# DerivaML Features Example

DerivaML is a class library built on the Deriva Scientific Asset management system that is designed to help simplify a number of the basic operations associated with building and testing ML libraries based on common toolkits such as TensorFlow.  This notebook reviews the basic features of the DerivaML library.


In DerivaML, "features" are the way we attach values to objects in the catalog. A feature could be a computed value that serves as input to a ML model, or it could be a label, that is the result of running a model.  A feature can be a controlled vocabulary term, an asset, or a value.

Each feature in the catalog is distinguished by the name of the feature, the identity of the object that the feature is being attached to, and the execution RID of the process that generated the feature value

## Set up Deriva for test case

In [1]:
import csv

from fontTools.misc.bezierTools import namedtuple
%load_ext autoreload
%autoreload 2

In [2]:
import builtins
import csv
from deriva.core.utils.globus_auth_utils import GlobusNativeLogin
from deriva_ml.deriva_ml_base import ColumnDefinition, BuiltinTypes, MLVocab
from deriva_ml.schema_setup.test_catalog import create_test_catalog, DemoML
from deriva_ml.execution_configuration import ExecutionConfiguration, Workflow, Execution
from IPython.display import display, Markdown
import itertools
import pandas as pd
import tempfile
import random

Set the details for the catalog we want and authenticate to the server if needed.

In [3]:
hostname = 'dev.eye-ai.org'
domain_schema = 'demo-schema'

gnl = GlobusNativeLogin(host=hostname)
if gnl.is_logged_in([hostname]):
    print("You are already logged in.")
else:
    gnl.login([hostname], no_local_server=True, no_browser=True, refresh_tokens=True, update_bdbag_keychain=True)
    print("Login Successful")


You are already logged in.


Create a test catalog and get an instance of the DerivaML class.

In [4]:
test_catalog = create_test_catalog(hostname, domain_schema)
ml_instance = DemoML(hostname, test_catalog.catalog_id)
display(f"Created demo catalog at {hostname}:{test_catalog.catalog_id}")
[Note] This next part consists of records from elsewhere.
Lemma good_patched e0 e o k f p : keeps_kind k f -> good e0 e (jump k o) -> good e0 e p -> good e0 (patched o f e) p.
Proof.
  intros Hf (H1 & H2 & H3 & _ & t & Ht) (P1 & P2 & P3 & P4). unfold jump in *. cbn [p_off p_len p_tag] in *.
  split_and!; [done|done|by rewrite size_patched|]. pose proof (size_pos e0) as H0.
  destruct (p_tag p) as [k'| |]; [|done|].
  - destruct P4 as (Pl & t' & P4). split; [done|]. destruct (decide (p_off p = o)) as [E|Hne]; [rewrite E in *|].
    + rewrite Ht in P4. injection P4 as <- <-. by eapply patched_kind.
    + exists t'. rewrite <- P4. apply branch_at_patched_ne; [lia|done|done].
  - destruct P4 as (Pl & P4 & P5). split_and!; [done|..].
    + rewrite branch_at_patched_ne; [done|lia|done|]. intros E. by rewrite E, Ht in P4.
    + rewrite branch_at_patched_ne; [done|lia|done|]. intros E. by rewrite E, Ht in P5.
Qed.

Lemma extends_patched e0 e o f : extends e0 e -> size e0 <= o -> extends e0 (patched o f e).
Proof.
  intros [ws He] Ho. exists (alter f (Z.to_nat (o / 4) - length (buf_ e0))%nat ws). cbn.
  rewrite He. rewrite <- alter_app_r_alt; [done|]. unfold size in Ho. Z.to_euclidean_division_equations. lia.
Qed.

Lemma wp_patch e0 k o f ps (Q : unit -> list place -> Prop) :
  keeps_kind k f -> jump k o ∈ ps -> Q tt ps -> wp e0 (patch_word o f) ps Q.
Proof.
  intros Hf Hin HQ e [He Hp]. exists ps. split; [|done]. change (patch_word o f e).2 with (patched o f e).
  assert (good e0 e (jump k o)) as Hg by (rewrite list.Forall_forall in Hp; by apply Hp).
  split.
  - apply extends_patched; [done|apply Hg].
  - eapply list.Forall_impl; [exact Hp|]. intros p. by eapply good_patched.
Qed.
(* ===== verification/A64Alu.v ===== *)
(** * A64Alu: arithmetic and comparisons of the AArch64 backend

    The code [emit_alu] emits computes what the interpreter computes: run on the
    processor of A64.v it leaves in the destination register the result of
    [alu64_op] or [alu32_op], and every other guest register, the vm pointer and
    the stack pointer as they were ([emit_alu_correct]).  The code of a
    conditional jump sets the flags so that its condition code decides what
    [jmp_cond] and [jmp32_cond] decide ([jump_condition_correct]), but for
    [BPF_JSET] with a negative immediate ([jset_negative_differs]). *)

From S2P Require Import Prelude HostMem AddrSpace Isa Vm Segments Frame SoftFp Interp InterpFacts Discover Jit A64 A64Run A64Emit.
From Stdlib Require Import Lia.
From stdpp Require Import base numbers list option.

Open Scope Z_scope.
Import AArch64.

(** ** Registers *)

Lemma reg_map_range r : 0 <= r <= 10 -> 9 <= reg_map r <= 23.
Proof.
  intros Hr. assert (exists n, r = Z.of_nat n /\ (n <= 10)%nat) as (n & -> & Hn) by (exists (Z.to_nat r); lia).
  unfold reg_map. rewrite Nat2Z.id. do 11 (destruct n as [|n]; [by vm_compute|]). lia.
Qed.

Lemma reg_map_inj r q : 0 <= r <= 10 -> 0 <= q <= 10 -> reg_map r = reg_map q -> r = q.
Proof.
  intros Hr Hq. assert (exists n, r = Z.of_nat n /\ (n <= 10)%nat) as (n & -> & Hn) by (exists (Z.to_nat r); lia).
  assert (exists m, q = Z.of_nat m /\ (m <= 10)%nat) as (m & -> & Hm) by (exists (Z.to_nat q); lia).
  unfold reg_map. rewrite !Nat2Z.id.
  do 11 (destruct n as [|n]; [do 11 (destruct m as [|m]; [first [done|by vm_compute]|]); lia|]). lia.
Qed.

Section Alu.
Context {cpu : A64Cpu}.
Implicit Types s : a64_regs.

Lemma exec1 w i s s' : a64_decode w = Some i -> a64_exec i s = Some s' -> cpu_run [w] s = s'.
Proof. intros Hd He. by rewrite (run_cons w [] i s s' Hd He). Qed.

Lemma run_cons1 w ws s : cpu_run (w :: ws) s = cpu_run ws (cpu_run [w] s).
Proof. done. Qed.

(** Only the scratch registers X0 to X2 differ. *)
Definition frame s s' : Prop :=
  regs_wf s' /\ sp s' = sp s /\ forall n, 3 <= n <= 31 -> get_x s' n = get_x s n.

Lemma frame_refl s : regs_wf s -> frame s s.
Proof. by split. Qed.
Lemma frame_trans s1 s2 s3 : frame s1 s2 -> frame s2 s3 -> frame s1 s3.
Proof. intros (_ & P1 & G1) (W & P2 & G2). split_and!; [done|congruence|]. intros n Hn. by rewrite G2, G1. Qed.
Lemma frame_put s n v : regs_wf s -> 0 <= n <= 2 -> 0 <= v < 2 ^ 64 -> frame s (put_x s n v).
Proof.
  intros Hs Hn Hv. split_and!; [by apply put_x_wf| |].
  - unfold put_x. destruct (n =? 31); done.
  - intros m Hm. apply get_put_ne; lia.
Qed.

Lemma width_pos sf : 0 < width sf <= 64.
Proof. destruct sf; cbn; lia. Qed.
Lemma width_pow sf : 0 < 2 ^ width sf <= 2 ^ 64.
Proof. destruct sf; cbn; lia. Qed.
Lemma uwrap_word sf z : 0 <= uwrap (width sf) z < 2 ^ 64.
Proof. pose proof (uwrap_range (width sf) z ltac:(destruct sf; cbn; lia)). pose proof (width_pow sf). lia. Qed.
Lemma uwrap_get s n : regs_wf s -> u64 (get_x s n) = get_x s n.
Proof. intros Hs. apply uwrap_small. by apply get_x_range. Qed.

(** Words below [2^w], for either width. *)
Lemma word_of sf z : 0 <= z < 2 ^ width sf -> 0 <= z < 2 ^ 64.
Proof. pose proof (width_pow sf). lia. Qed.

(** What the emitted instructions do. *)
Section Effects.
Context (d n m : Z) (Hd : 0 <= d < 31) (Hn : 0 <= n < 32) (Hm : 0 <= m < 32) (sf : bool) (s : a64_regs).
Abbreviation w := (width sf).
Abbreviation a := (uwrap w (get_x s n)).
Abbreviation b := (uwrap w (get_x s m)).

Lemma ex_add : cpu_run [add_reg d n m sf] s = put_x s d (uwrap w (a + b)).
Proof. eapply exec1; [apply decode_add; lia|done]. Qed.
Lemma ex_sub : cpu_run [sub_reg d n m sf] s = put_x s d (uwrap w (a - b)).
Proof. eapply exec1; [apply decode_sub; lia|done]. Qed.
Lemma ex_and : cpu_run [and_reg d n m sf] s = put_x s d (Z.land a b).
Proof. eapply exec1; [apply decode_and; lia|done]. Qed.
Lemma ex_orr : cpu_run [orr_reg d n m sf] s = put_x s d (Z.lor a b).
Proof. eapply exec1; [apply decode_orr; lia|done]. Qed.
Lemma ex_eor : cpu_run [eor_reg d n m sf] s = put_x s d (Z.lxor a b).
Proof. eapply exec1; [apply decode_eor; lia|done]. Qed.
Lemma ex_mov : cpu_run [mov_reg d m sf] s = put_x s d b.
Proof.
  eapply exec1; [apply decode_mov; lia|]. cbn [a64_exec]. change (get_x s 31) with 0.
  assert (uwrap (width sf) 0 = 0) as -> by by destruct sf. done.
Qed.
Lemma ex_mul : cpu_run [mul_reg d n m sf] s = put_x s d (uwrap w (a * b)).
Proof.
  eapply exec1; [apply decode_mul; lia|]. cbn [a64_exec]. change (get_x s 31) with 0.
  assert (uwrap (width sf) 0 = 0) as -> by by destruct sf. done.
Qed.
Lemma ex_msub c : 0 <= c < 32 ->
  cpu_run [msub_reg d n m c sf] s = put_x s d (uwrap w (uwrap w (get_x s c) - a * b)).
Proof. intros Hc. eapply exec1; [apply decode_msub; lia|done]. Qed.
Lemma ex_udiv : cpu_run [udiv_reg d n m sf] s = put_x s d (if b =? 0 then 0 else a / b).
Proof. eapply exec1; [apply decode_udiv; lia|done]. Qed.
Lemma ex_sdiv : cpu_run [sdiv_reg d n m sf] s = put_x s d (if b =? 0 then 0 else uwrap w (Z.quot (sval w a) (sval w b))).
Proof. eapply exec1; [apply decode_sdiv; lia|done]. Qed.
Lemma ex_lslv : cpu_run [lsl_reg d n m sf] s = put_x s d (uwrap w (Z.shiftl a (b mod w))).
Proof. eapply exec1; [apply decode_lslv; lia|done]. Qed.
Lemma ex_lsrv : cpu_run [lsr_reg d n m sf] s = put_x s d (Z.shiftr a (b mod w)).
Proof. eapply exec1; [apply decode_lsrv; lia|done]. Qed.
Lemma ex_asrv : cpu_run [asr_reg d n m sf] s = put_x s d (uwrap w (Z.shiftr (sval w a) (b mod w))).
Proof. eapply exec1; [apply decode_asrv; lia|done]. Qed.
Lemma ex_lsli c : 0 <= c < w -> cpu_run [lsl_imm d n c sf] s = put_x s d (ubfm w a ((- c) mod w) (w - 1 - c)).
Proof. intros Hc. eapply exec1; [apply decode_lsli; lia|done]. Qed.
Lemma ex_lsri c : 0 <= c < w -> cpu_run [lsr_imm d n c sf] s = put_x s d (ubfm w a c (w - 1)).
Proof. intros Hc. eapply exec1; [apply decode_lsri; lia|done]. Qed.
Lemma ex_asri c : 0 <= c < w -> cpu_run [asr_imm d n c sf] s = put_x s d (sbfm w a c (w - 1)).
Proof. intros Hc. eapply exec1; [apply decode_asri; lia|done]. Qed.
Lemma ex_sxtb : cpu_run [sxtb d n sf] s = put_x s d (sbfm w a 0 7).
Proof. eapply exec1; [apply decode_sxtb; lia|done]. Qed.
Lemma ex_sxth : cpu_run [sxth d n sf] s = put_x s d (sbfm w a 0 15).
Proof. eapply exec1; [apply decode_sxth; lia|done]. Qed.
Lemma ex_rev16 : cpu_run [rev16 d n sf] s = put_x s d (rev16_val (if sf then 4 else 2) a).
Proof. eapply exec1; [apply decode_rev16; lia|done]. Qed.
End Effects.

Lemma ex_sxtw d n s : 0 <= d < 31 -> 0 <= n < 32 -> cpu_run [sxtw d n] s = put_x s d (sbfm 64 (u64 (get_x s n)) 0 31).
Proof. intros Hd Hn. eapply exec1; [apply decode_sxtw; lia|done]. Qed.
Lemma ex_rev32 d n s : 0 <= d < 31 -> 0 <= n < 32 -> cpu_run [rev32 d n] s = put_x s d (bswap 4 (u32 (get_x s n))).
Proof. intros Hd Hn. eapply exec1; [apply decode_rev32; lia|done]. Qed.
Lemma ex_rev64 d n s : 0 <= d < 31 -> 0 <= n < 32 -> cpu_run [rev64 d n] s = put_x s d (bswap 8 (u64 (get_x s n))).
Proof. intros Hd Hn. eapply exec1; [apply decode_rev64; lia|done]. Qed.

(** ** Values *)

Lemma uwrap_mod_width sf z : uwrap (width sf) z mod width sf = z mod width sf.
Proof.
  unfold uwrap. destruct sf; cbn [width].
  - apply (Z.mod_mod_divide z (2 ^ 64) 64). by exists (2 ^ 58).
  - apply (Z.mod_mod_divide z (2 ^ 32) 32). by exists (2 ^ 27).
Qed.

Lemma ubfm_lsl w x c : 0 < w -> 0 <= x < 2 ^ w -> 0 <= c < w ->
  ubfm w x ((- c) mod w) (w - 1 - c) = uwrap w (x * 2 ^ c).
Proof.
  intros Hw Hx Hc. unfold ubfm. destruct (decide (c = 0)) as [->|Hne].
  - change (- 0) with 0. rewrite Z.mod_0_l, Z.sub_0_r by lia. rewrite (proj2 (Z.leb_le _ _)) by lia.
    rewrite Z.div_1_r, Z.mul_1_r. unfold uwrap. do 2 f_equal. lia.
  - assert ((- c) mod w = w - c) as -> by (symmetry; apply (Z.mod_unique _ _ (-1)); lia).
    destruct (Z.leb_spec (w - c) (w - 1 - c)); [lia|]. replace (w - 1 - c + 1) with (w - c) by lia.
    replace (w - (w - c)) with c by lia. unfold uwrap.
    rewrite <- Z.mul_mod_distr_r by (apply Z.pow_nonzero; lia).
    rewrite <- Z.pow_add_r by lia. replace (w - c + c) with w by lia. by rewrite Zmod_mod.
Qed.

Lemma div_pow_bound w x c : 0 <= x < 2 ^ w -> 0 <= c <= w -> 0 <= x / 2 ^ c < 2 ^ (w - c).
Proof.
  intros Hx Hc. assert (0 < 2 ^ c) by (apply Z.pow_pos_nonneg; lia).
  split; [apply Z.div_pos; lia|]. apply Z.div_lt_upper_bound; [done|].
  rewrite <- Z.pow_add_r by lia. replace (c + (w - c)) with w by lia. lia.
Qed.

Lemma ubfm_lsr w x c : 0 < w -> 0 <= x < 2 ^ w -> 0 <= c < w -> ubfm w x c (w - 1) = x / 2 ^ c.
Proof.
  intros Hw Hx Hc. unfold ubfm. rewrite (proj2 (Z.leb_le _ _)) by lia. apply Z.mod_small.
  replace (w - 1 - c + 1) with (w - c) by lia. apply div_pow_bound; lia.
Qed.

Lemma sval_shift w x c : 0 < w -> 0 <= x < 2 ^ w -> 0 <= c < w -> sval (w - c) (x / 2 ^ c) = sval w x / 2 ^ c.
Proof.
  intros Hw Hx Hc. assert (0 < 2 ^ c) as Hp by (apply Z.pow_pos_nonneg; lia).
  pose proof (sval_range w x Hw) as Hr.
  assert (2 ^ (w - 1) = 2 ^ (w - c - 1) * 2 ^ c) as E1 by (rewrite <- Z.pow_add_r by lia; f_equal; lia).
  apply sval_unique; [lia| |].
  - split; [apply Z.div_le_lower_bound; lia|apply Z.div_lt_upper_bound; lia].
  - unfold sval. cbn zeta. rewrite (Z.mod_small x) by done. destruct (x <? 2 ^ (w - 1)); [done|].
    assert (2 ^ w = 2 ^ (w - c) * 2 ^ c) as -> by (rewrite <- Z.pow_add_r by lia; f_equal; lia).
    unfold uwrap. replace (x - 2 ^ (w - c) * 2 ^ c) with (x + (- 2 ^ (w - c)) * 2 ^ c) by lia.
    rewrite Z.div_add by lia. replace (x / 2 ^ c + - 2 ^ (w - c)) with (x / 2 ^ c + (-1) * 2 ^ (w - c)) by lia.
    by rewrite Z_mod_plus_full.
Qed.

Lemma sbfm_asr w x c : 0 < w -> 0 <= x < 2 ^ w -> 0 <= c < w -> sbfm w x c (w - 1) = uwrap w (sval w x / 2 ^ c).
Proof.
  intros Hw Hx Hc. unfold sbfm. rewrite (proj2 (Z.leb_le _ _)) by lia.
  replace (w - 1 - c + 1) with (w - c) by lia. by rewrite sval_shift.
Qed.

Lemma rev16_low n x : u16 (rev16_val (S n) x) = bswap 2 (u16 x).
Proof.
  change (rev16_val (S n) x) with (bswap 2 (x mod 2 ^ 16) + 2 ^ 16 * rev16_val n (x / 2 ^ 16)).
  unfold uwrap. rewrite (Z.mul_comm (2 ^ 16)), Z_mod_plus_full. apply Z.mod_small. apply (bswap_range 2).
Qed.
Lemma rev16_range n x : 0 <= rev16_val n x < 2 ^ (16 * Z.of_nat n).
Proof.
  revert x. induction n as [|n IH]; intros x; [done|].
  change (rev16_val (S n) x) with (bswap 2 (x mod 2 ^ 16) + 2 ^ 16 * rev16_val n (x / 2 ^ 16)).
  specialize (IH (x / 2 ^ 16)). pose proof (bswap_range 2 (x mod 2 ^ 16)) as Hb. change (8 * Z.of_nat 2) with 16 in Hb.
  replace (16 * Z.of_nat (S n)) with (16 + 16 * Z.of_nat n) by lia. rewrite Z.pow_add_r by lia. nia.
Qed.

(** Unsigned and signed remainders through a multiply-subtract. *)
Lemma umod_msub d b : b <> 0 -> d - d / b * b = d mod b.
Proof. intros Hb. pose proof (Z.div_mod d b Hb). lia. Qed.
Lemma smod_msub w d b : 0 < w ->
  uwrap w (d - uwrap w (Z.quot (sval w d) (sval w b)) * b) = uwrap w (Z.rem (sval w d) (sval w b)).
Proof.
  intros Hw. pose proof (quot_rem_recompose w d b Hw) as H.
  set (q := uwrap w (Z.quot (sval w d) (sval w b))) in *. set (r := Z.rem (sval w d) (sval w b)) in *.
  rewrite <- uwrap_sub_l, <- H, uwrap_sub_l. replace (q * b + uwrap w r - q * b) with (uwrap w r) by lia.
  by rewrite uwrap_idem.
Qed.

(** ** The operation between the scratch registers *)

Definition yields s (ws : list Z) (v : Z) : Prop := frame s (cpu_run ws s) /\ get_x (cpu_run ws s) X0 = v.

Lemma yields_put s ws v : regs_wf s -> 0 <= v < 2 ^ 64 -> cpu_run ws s = put_x s X0 v -> yields s ws v.
Proof.
  unfold yields. intros Hs Hv ->. split; [apply frame_put; [done|unfold X0; lia|done]|]. apply get_put_eq; [done|unfold X0; lia].
Qed.

(** A constant loaded into X1 or X2 first. *)
Lemma yields_imm s n c sf ws v : regs_wf s -> n = X1 \/ n = X2 ->
  (forall s1, regs_wf s1 -> get_x s1 X0 = get_x s X0 -> get_x s1 n = uwrap (width sf) c -> yields s1 ws v) ->
  yields s (mov_imm n c sf ++ ws) v.
Proof.
  intros Hs Hn Hk. assert (0 <= n <= 2 /\ n <> X0) as [Hr Hne] by (unfold X0, X1, X2 in *; lia).
  unfold yields. rewrite run_app, run_mov_imm by (done || lia).
  set (s1 := put_x s n _). assert (frame s s1) as Hf by (apply frame_put; [done|done|apply uwrap_word]).
  destruct (Hk s1) as [Hf' Hv].
  - apply Hf.
  - unfold s1. apply get_put_ne; unfold X0 in *; lia.
  - unfold s1. apply get_put_eq; [done|lia].
  - split; [by eapply frame_trans|done].
Qed.

Ltac regs := unfold X0, X1, X2 in *; lia.

Section Ops.
Context (sf : bool).
Abbreviation w := (width sf).

Lemma uwrap_u64 c : uwrap w (u64 c) = uwrap w c.
Proof. apply uwrap_uwrap. pose proof (width_pos sf). lia. Qed.

Lemma yields_add_imm s imm : regs_wf s ->
  yields s (add_imm X0 X0 imm sf) (uwrap w (uwrap w (get_x s X0) + imm)).
Proof.
  intros Hs. unfold add_imm. destruct ((0 <=? imm) && (imm <=? 4095)) eqn:H1; [|destruct ((imm <? 0) && (-4095 <=? imm)) eqn:H2].
  - zprops. apply yields_put; [done|apply uwrap_word|]. eapply exec1; [apply decode_addi; regs|done].
  - zprops. apply yields_put; [done|apply uwrap_word|]. eapply exec1; [apply decode_subi; regs|].
    cbn [a64_exec]. unfold put_sp, get_sp, get_x. change (X0 =? 31) with false. cbn [negb]. do 3 f_equal. lia.
  - apply yields_imm; [done|by right|]. intros s1 Hs1 E0 E2. apply yields_put; [done|apply uwrap_word|].
    rewrite ex_add by regs. rewrite E0, E2, uwrap_idem, uwrap_u64. by rewrite uwrap_add_r.
Qed.

Lemma yields_sub_imm s imm : regs_wf s ->
  yields s (sub_imm X0 X0 imm sf) (uwrap w (uwrap w (get_x s X0) - imm)).
Proof.
  intros Hs. unfold sub_imm. destruct ((-4095 <=? imm) && (imm <=? 4095)).
  - apply (yields_add_imm s (- imm) Hs).
  - apply yields_imm; [done|by right|]. intros s1 Hs1 E0 E2. apply yields_put; [done|apply uwrap_word|].
    rewrite ex_sub by regs. rewrite E0, E2, uwrap_idem, uwrap_u64. by rewrite uwrap_sub_r.
Qed.
Definition norm_act (c : Z) : option Z :=
  if (c =? chr "c"%char) || (c =? chr "C"%char) then Some (chr "c"%char)
  else if (c =? chr "s"%char) || (c =? chr "S"%char) then Some (chr "s"%char)
  else if c =? chr "t"%char then Some (chr "t"%char)
  else None.

(** The thread id of an action: target, whether it names a thread, scope. *)
Definition parse_target (w : World) (tidstr : list Z) : option Z * bool * option Z :=
  match tidstr with
  | c :: ((_ :: _) as rest) =>
    if c =? chr "p"%char then
      let '(pid_str, tid_str) :=
        match split_at (chr "."%char) rest with Some (a, b) => (a, b) | None => (rest, []) end in
      if str_eqb tid_str (str "-1") || str_eqb tid_str (str "0") || str_eqb tid_str []
      then (None, false, find_task w (strtoull pid_str))
      else (find_task w (strtoull tid_str), true, None)
    else if str_eqb tidstr (str "-1") then (None, false, None)
    else let tid := strtoull tidstr in if tid =? 0 then (None, false, None) else (find_task w tid, true, None)
  | _ =>
    if str_eqb tidstr (str "0") then (None, false, None)
    else let tid := strtoull tidstr in if tid =? 0 then (None, false, None) else (find_task w tid, true, None)
  end.

Definition parse_action (w : World) (a : list Z) : option ParsedAction :=
  match a with
  | [] => None
  | c :: _ =>
    norm ← norm_act c;
    let '(target, has_tid, scope) :=
      match split_at (chr ":"%char) a with Some (_, t) => parse_target w t | None => (None, false, None) end in
    Some (mkaction norm target has_tid scope)
  end.

Definition parse_actions (w : World) (pkt : list Z) : list ParsedAction :=
  let l := tail (pieces (chr ";"%char) pkt) in
  omap (parse_action w) (match l with [] => [str "c"] | _ => l end).

Definition last_of {A} (l : list A) : option A := head (reverse l).

(** [default_act], when some action has neither thread nor scope. *)
Definition default_act (l : list ParsedAction) : option Z :=
  pa_act <$> last_of (filter (fun a => pa_has_tid a = false /\ pa_scope a = None) l).

Definition step_vm (l : list ParsedAction) : option Z :=
  match last_of (filter (fun a => pa_act a = chr "s"%char /\ pa_has_tid a = true) l) with
  | Some a => pa_target a
  | None => None
  end.

Definition set_action (o : option Z) (act : Z) (m : gmap Z Z) : gmap Z Z :=
  match o with Some v => <[v := act]> m | None => m end.

(** The first phase: the action of each vm. *)
Definition decide_actions (live : list Z) (l : list ParsedAction) : gmap Z Z :=
  let explicit := omap (fun a => if pa_has_tid a then pa_target a else None) l in
  let m0 := match default_act l with
            | Some d => foldl (fun m v => <[v := d]> m) ∅ live
            | None => ∅
            end in
  let m1 := foldl (fun m a =>
      if negb (pa_has_tid a) && bool_decide (is_Some (pa_scope a))
         && negb (bool_decide (pa_scope a ∈ Some <$> explicit))
      then set_action (pa_scope a) (pa_act a) m else m) m0 l in
  foldl (fun m a => if pa_has_tid a then set_action (pa_target a) (pa_act a) m else m) m1 l.

Definition live_attached (w : World) : list TaskEntry :=
  filter (fun e => negb (is_vm_exited w (vmp e)) && is_attached w (vmp e) = true) (task_list w).

(** The second phase: the vms to be moved off their breakpoints. *)
Definition need_step (w : World) (actions : gmap Z Z) : list Z :=
  vmp <$> filter (fun e => actions !! vmp e = Some (chr "c"%char) /\ t_pc (vm_at w (vmp e)) ∈ breakpoints e) (live_attached w).

Fixpoint step_all (l : list Z) (actions : gmap Z Z) : G (gmap Z Z) :=
  match l with
  | [] => gret actions
  | v :: r =>
    step_over v ;;
    gone <- gets (fun w => is_vm_exited w v) ;;
    step_all r (if gone then delete v actions else actions)
  end.

(** The third phase. *)
Definition released (w : World) (actions : gmap Z Z) : list Z :=
  filter (fun v => is_Some (actions !! v) /\ actions !! v <> Some (chr "t"%char)) (vmp <$> live_attached w).
Definition release_one (actions : gmap Z Z) (w : World) (v : Z) : World :=
  let w1 := unstop v w in
  if decide (actions !! v = Some (chr "s"%char)) then mark_stepping v w1 else w1.

Definition handle_vcont (pkt : list Z) : G unit :=
  l <- gets (fun w => parse_actions w pkt) ;;
  actions <- gets (fun w => decide_actions (vmp <$> live_attached w) l) ;;
  over <- gets (fun w => need_step w actions) ;;
  actions <- step_all over actions ;;
  rel <- gets (fun w => released w actions) ;;
  modify (fun w => foldl (release_one actions) w rel) ;;
  hit <- wait_any_stopped (step_vm l) rel ;;
  report_hit hit.

(** *** Guest memory *)

Definition mem_of (w : World) (v : Z) : mmem := mkmmem (t_tlb (vm_at w v)) (t_maps (vm_at w v)) (w_host w).
Definition put_mem (v : Z) (m : mmem) (w : World) : World :=
  set_whost (hst m) (upd_vm v (put_tmem (tlb m) (maps m)) w).
Definition on_mem {A} (v : Z) (f : mmem -> A * mmem) : G A := fun w =>
  let '(a, m) := f (mem_of w v) in Done a (put_mem v m w).

(** The [n] bytes at a host address, and [memcpy] to it. *)
Definition host_bytes (h : host) (p : hptr) (n : Z) : list Z :=
  (fun i => h_bytes h p.1 (p.2 + Z.of_nat i)) <$> seq 0 (Z.to_nat n).
Definition put_bytes (m : mmem) (p : hptr) (bs : list Z) : mmem := store m p (length bs) (le_value bs).

(** The loop of [m]: the rest in one piece, or else one byte; [None] is [E14]. *)
Fixpoint read_loop (n : nat) (v addr off len : Z) : G (option (list Z)) :=
  match n with
  | O => gret (Some [])
  | Datatypes.S n' =>
    if len <=? off then gret (Some [])
    else
      let a := u64 (addr + off) in
      p <- on_mem v (fun m => mmu m a (len - off)) ;;
      match p with
      | Some p => h <- gets w_host ;; gret (Some (hex_encode (host_bytes h p (len - off))))
      | None =>
        p1 <- on_mem v (fun m => mmu m a 1) ;;
        match p1 with
        | None => gret None
        | Some p =>
          h <- gets w_host ;;
          rest <- read_loop n' v addr (off + 1) len ;;
          gret (match rest with Some t => Some (hex_encode (host_bytes h p 1) ++ t) | None => None end)
        end
      end
  end.

(** [h.substr(pos, n)]: an exception when [pos] is behind the end. *)
Definition substr (h : list Z) (pos n : Z) : option (list Z) :=
  if Z.of_nat (length h) <? pos then None else Some (take (Z.to_nat n) (drop (Z.to_nat pos) h)).

(** [hex_decode] into guest memory: what was decoded before an error is written. *)
Definition decode_to (v : Z) (p : hptr) (s : list Z) (n : Z) : G bool :=
  let '(ok, bs) := hex_decode s n in
  on_mem v (fun m => (tt, put_bytes m p bs)) ;; gret ok.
'Created demo catalog at dev.eye-ai.org:502'

A feature is a set of values that are attached to a table in the DerivaML catalog. Instances of features are distingushed from one another by the ID of the execution that produced the feature value. The execution could be the result of a program, or it could be a manual process by which a person defines a set of values

To create a new feature, we need to know the name of the feature, the table to which it is attached, and the set of values that make up the feature.  The values could be terms from a controlled vocabulary, a set of one or more file based assets, or other values, such as integers, or strings. However, use of strings outside of controlled vocabularies is discouraged.

In [5]:
# Pre=requests for our feature, which will include a CV term and asset.

# Create a vocabulary and add a term to it to use in our features.
ml_instance.create_vocabulary("SubjectHealth", "A vocab")
ml_instance.add_term("SubjectHealth", "Sick", description="The subject self reports that they are sick")
ml_instance.add_term("SubjectHealth", "Well", description="The subject self reports that they feel well")

ml_instance.create_vocabulary("ImageQuality", "Controlled vocabulary for image quality")
ml_instance.add_term("ImageQuality", "Good", description="The image is good")
ml_instance.add_term("ImageQuality", "Bad", description="The image is bad")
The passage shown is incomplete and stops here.